EXERCISE - An exact repetition of all the entries that follow is required.

** EXTRACTED RECORDS follows **

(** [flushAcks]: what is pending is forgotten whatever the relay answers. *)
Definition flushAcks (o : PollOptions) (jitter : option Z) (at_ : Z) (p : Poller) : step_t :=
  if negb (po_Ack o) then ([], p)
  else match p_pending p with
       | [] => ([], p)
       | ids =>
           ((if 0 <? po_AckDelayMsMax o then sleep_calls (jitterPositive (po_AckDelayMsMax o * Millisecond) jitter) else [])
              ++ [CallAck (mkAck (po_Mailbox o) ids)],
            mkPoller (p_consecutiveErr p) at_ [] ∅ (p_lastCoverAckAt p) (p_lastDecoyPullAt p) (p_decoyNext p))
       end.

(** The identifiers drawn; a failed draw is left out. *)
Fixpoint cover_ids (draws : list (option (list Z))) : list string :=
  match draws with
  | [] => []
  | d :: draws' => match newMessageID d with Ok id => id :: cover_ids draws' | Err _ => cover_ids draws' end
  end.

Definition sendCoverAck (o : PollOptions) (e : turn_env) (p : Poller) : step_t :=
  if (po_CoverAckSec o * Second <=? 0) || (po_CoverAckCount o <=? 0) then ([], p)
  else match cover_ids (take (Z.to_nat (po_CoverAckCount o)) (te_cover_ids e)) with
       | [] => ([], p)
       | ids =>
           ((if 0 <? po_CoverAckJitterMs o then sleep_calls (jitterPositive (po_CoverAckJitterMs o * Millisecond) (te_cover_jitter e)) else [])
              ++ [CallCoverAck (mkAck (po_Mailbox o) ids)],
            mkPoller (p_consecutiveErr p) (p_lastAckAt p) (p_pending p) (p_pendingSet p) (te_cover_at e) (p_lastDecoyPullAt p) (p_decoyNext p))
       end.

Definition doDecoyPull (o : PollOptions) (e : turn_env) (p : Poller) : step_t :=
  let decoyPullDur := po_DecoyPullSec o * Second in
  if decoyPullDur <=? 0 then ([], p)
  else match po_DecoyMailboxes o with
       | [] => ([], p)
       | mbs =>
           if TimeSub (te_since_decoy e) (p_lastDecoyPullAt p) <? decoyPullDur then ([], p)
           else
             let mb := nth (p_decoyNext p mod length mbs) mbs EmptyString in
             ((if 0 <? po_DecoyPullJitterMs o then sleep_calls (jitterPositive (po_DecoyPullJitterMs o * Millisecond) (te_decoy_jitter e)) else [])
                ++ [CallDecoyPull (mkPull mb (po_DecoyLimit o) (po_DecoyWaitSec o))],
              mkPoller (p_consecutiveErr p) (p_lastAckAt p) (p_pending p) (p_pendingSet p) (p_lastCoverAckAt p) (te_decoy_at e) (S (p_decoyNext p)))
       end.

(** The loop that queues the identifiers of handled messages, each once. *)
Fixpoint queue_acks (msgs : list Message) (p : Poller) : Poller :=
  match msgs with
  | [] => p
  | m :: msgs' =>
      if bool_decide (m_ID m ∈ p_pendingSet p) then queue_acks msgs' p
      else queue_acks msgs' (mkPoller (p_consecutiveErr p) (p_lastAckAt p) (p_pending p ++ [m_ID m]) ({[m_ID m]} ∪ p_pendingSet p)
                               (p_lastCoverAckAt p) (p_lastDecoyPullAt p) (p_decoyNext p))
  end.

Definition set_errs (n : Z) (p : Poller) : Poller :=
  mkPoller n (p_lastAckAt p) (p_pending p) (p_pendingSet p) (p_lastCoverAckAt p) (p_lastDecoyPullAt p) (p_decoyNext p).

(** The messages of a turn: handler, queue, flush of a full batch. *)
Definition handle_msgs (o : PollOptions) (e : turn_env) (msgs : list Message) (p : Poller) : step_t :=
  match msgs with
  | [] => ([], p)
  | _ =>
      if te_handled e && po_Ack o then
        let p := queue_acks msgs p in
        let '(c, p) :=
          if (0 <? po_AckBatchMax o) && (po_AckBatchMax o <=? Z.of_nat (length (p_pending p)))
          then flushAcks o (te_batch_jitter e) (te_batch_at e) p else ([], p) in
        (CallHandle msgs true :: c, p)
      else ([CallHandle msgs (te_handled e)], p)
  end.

** End of EXTRACTED RECORDS **

WRITTEN SOLUTION -
(** [flushAcks]: what is pending is forgotten whatever the relay answers. *)
Definition flushAcks (o : PollOptions) (jitter : option Z) (at_ : Z) (p : Poller) : step_t :=
  if negb (po_Ack o) then ([], p)
  else match p_pending p with
       | [] => ([], p)
       | ids =>
           ((if 0 <? po_AckDelayMsMax o then sleep_calls (jitterPositive (po_AckDelayMsMax o * Millisecond) jitter) else [])
              ++ [CallAck (mkAck (po_Mailbox o) ids)],
            mkPoller (p_consecutiveErr p) at_ [] ∅ (p_lastCoverAckAt p) (p_lastDecoyPullAt p) (p_decoyNext p))
       end.

(** The identifiers drawn; a failed draw is left out. *)
Fixpoint cover_ids (draws : list (option (list Z))) : list string :=
  match draws with
  | [] => []
  | d :: draws' => match newMessageID d with Ok id => id :: cover_ids draws' | Err _ => cover_ids draws' end
  end.

Definition sendCoverAck (o : PollOptions) (e : turn_env) (p : Poller) : step_t :=
  if (po_CoverAckSec o * Second <=? 0) || (po_CoverAckCount o <=? 0) then ([], p)
  else match cover_ids (take (Z.to_nat (po_CoverAckCount o)) (te_cover_ids e)) with
       | [] => ([], p)
       | ids =>
           ((if 0 <? po_CoverAckJitterMs o then sleep_calls (jitterPositive (po_CoverAckJitterMs o * Millisecond) (te_cover_jitter e)) else [])
              ++ [CallCoverAck (mkAck (po_Mailbox o) ids)],
            mkPoller (p_consecutiveErr p) (p_lastAckAt p) (p_pending p) (p_pendingSet p) (te_cover_at e) (p_lastDecoyPullAt p) (p_decoyNext p))
       end.

Definition doDecoyPull (o : PollOptions) (e : turn_env) (p : Poller) : step_t :=
  let decoyPullDur := po_DecoyPullSec o * Second in
  if decoyPullDur <=? 0 then ([], p)
  else match po_DecoyMailboxes o with
       | [] => ([], p)
       | mbs =>
           if TimeSub (te_since_decoy e) (p_lastDecoyPullAt p) <? decoyPullDur then ([], p)
           else
             let mb := nth (p_decoyNext p mod length mbs) mbs EmptyString in
             ((if 0 <? po_DecoyPullJitterMs o then sleep_calls (jitterPositive (po_DecoyPullJitterMs o * Millisecond) (te_decoy_jitter e)) else [])
                ++ [CallDecoyPull (mkPull mb (po_DecoyLimit o) (po_DecoyWaitSec o))],
              mkPoller (p_consecutiveErr p) (p_lastAckAt p) (p_pending p) (p_pendingSet p) (p_lastCoverAckAt p) (te_decoy_at e) (S (p_decoyNext p)))
       end.

(** The loop that queues the identifiers of handled messages, each once. *)
Fixpoint queue_acks (msgs : list Message) (p : Poller) : Poller :=
  match msgs with
  | [] => p
  | m :: msgs' =>
      if bool_decide (m_ID m ∈ p_pendingSet p) then queue_acks msgs' p
      else queue_acks msgs' (mkPoller (p_consecutiveErr p) (p_lastAckAt p) (p_pending p ++ [m_ID m]) ({[m_ID m]} ∪ p_pendingSet p)
                               (p_lastCoverAckAt p) (p_lastDecoyPullAt p) (p_decoyNext p))
  end.

Definition set_errs (n : Z) (p : Poller) : Poller :=
  mkPoller n (p_lastAckAt p) (p_pending p) (p_pendingSet p) (p_lastCoverAckAt p) (p_lastDecoyPullAt p) (p_decoyNext p).

(** The messages of a turn: handler, queue, flush of a full batch. *)
Definition handle_msgs (o : PollOptions) (e : turn_env) (msgs : list Message) (p : Poller) : step_t :=
  match msgs with
  | [] => ([], p)
  | _ =>
      if te_handled e && po_Ack o then
        let p := queue_acks msgs p in
        let '(c, p) :=
          if (0 <? po_AckBatchMax o) && (po_AckBatchMax o <=? Z.of_nat (length (p_pending p)))
          then flushAcks o (te_batch_jitter e) (te_batch_at e) p else ([], p) in
        (CallHandle msgs true :: c, p)
      else ([CallHandle msgs (te_handled e)], p)
  end.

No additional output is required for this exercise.